[Extracted data entries]
§
(* ===== verification/Queues.v ===== *)
(** * The queues between the threads (common/net/queues.hpp)

    Each is a boost::lockfree::spsc_queue of a fixed capacity, whose interface and laws
    are in Interfaces.v; here are the four the header names, and what a producer and a
    consumer of any of them can rely on. *)

From Stdlib Require Import Strings.Byte.
From S2P Require Import Prelude Interfaces CoreTypes.

Definition QUEUE_CAPACITY : nat := 4096.

(** Gateway thread -> matching engine thread. *)
Notation InboundQueue Ticker := (SpscQueue (InboundCommand Ticker)).
(** Matching engine thread -> market data thread, encoded. *)
Notation MarketDataQueue := (SpscQueue (list byte)).
(** Matching engine thread -> inventory thread. *)
Notation TradeQueue Ticker := (SpscQueue (Trade Ticker)).
(** Not used by the exchange. *)
Notation OrderQueue := (SpscQueue Order).

Section Batches.
Context {cap : nat} {A Q : Type} `{!SpscQueue A Q} `{!SpscQueueLaws cap A Q}.
Implicit Types (q : Q) (l : list A).

(** Several pushes, all of which must succeed, and as many pops as succeed. *)
Fixpoint push_all l q : option Q :=
  match l with [] => Some q | a :: l' => q ← q_push a q; push_all l' q end.

Fixpoint pop_all (fuel : nat) q : list A :=
  match fuel with
  | O => []
  | S fuel' => match q_pop q with Some (a, q) => a :: pop_all fuel' q | None => [] end
  end.

(** A batch fits exactly if there is room for it. *)
Lemma push_all_spec l q :
  match push_all l q with
  | Some q' => q_contents q' = q_contents q ++ l
  | None => cap < length (q_contents q) + length l
  end.
Proof.
  revert q. induction l as [|a l IH]; intros q; cbn; [by rewrite app_nil_r|].
  destruct (q_push a q) as [q1|] eqn:E; cbn.
  - specialize (IH q1). pose proof (q_push_Some (cap:=cap) a q q1 E) as Hc. rewrite Hc in IH.
    destruct (push_all l q1); [by rewrite IH, <-(assoc_L (++))|].
    rewrite length_app in IH. cbn in IH. lia.
  - pose proof (q_contents_bound q). destruct (decide (length (q_contents q) < cap)) as [Hr|]; [|lia].
    destruct (q_push_room a q Hr) as (? & ? & _). congruence.
Qed.

Lemma pop_all_spec fuel q : length (q_contents q) ≤ fuel → pop_all fuel q = q_contents q.
Proof.
  revert q. induction fuel as [|fuel IH]; intros q Hf; cbn.
  { by destruct (q_contents q); cbn in Hf; [|lia]. }
  destruct (q_contents q) as [|a l] eqn:E; [by rewrite (q_pop_empty (cap:=cap))|].
  destruct (q_pop_head (cap:=cap) a l q E) as (q' & -> & Hl). rewrite IH, Hl; [done|].
  cbn in Hf. rewrite Hl. lia.
Qed.

(** What is pushed on an empty queue is popped in the same order. *)
Lemma queue_roundtrip l : length l ≤ cap →
  ∃ q, push_all l q_empty = Some q ∧ pop_all (length l) q = l.
Proof.
  intros Hl. pose proof (push_all_spec l q_empty) as H. rewrite (q_contents_empty (cap:=cap)) in H.
  destruct (push_all l q_empty) as [q|]; [|cbn in H; lia]. exists q. split; [done|].
  rewrite pop_all_spec; rewrite H; done.
Qed.
End Batches.

(** The round trip of tests/instruments_test.cpp. *)
Example order_queue_roundtrip :
  let o := mkOrder (Strong 1%Z) (Strong 0%Z) (Strong 100000000%Z) (Strong 10%Z) in
  (q ← q_push o (q_empty : fifo QUEUE_CAPACITY Order); fst <$> q_pop q) = Some o.
Proof. vm_compute. reflexivity. Qed.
§
### GOAL OF THE EXERCISE
From the records above, return each line that has the string "with".

### TASK OUTPUT
  match l with [] => Some q | a :: l' => q ← q_push a q; push_all l' q end.
  match fuel with
  | S fuel' => match q_pop q with Some (a, q) => a :: pop_all fuel' q | None => [] end
  match push_all l q with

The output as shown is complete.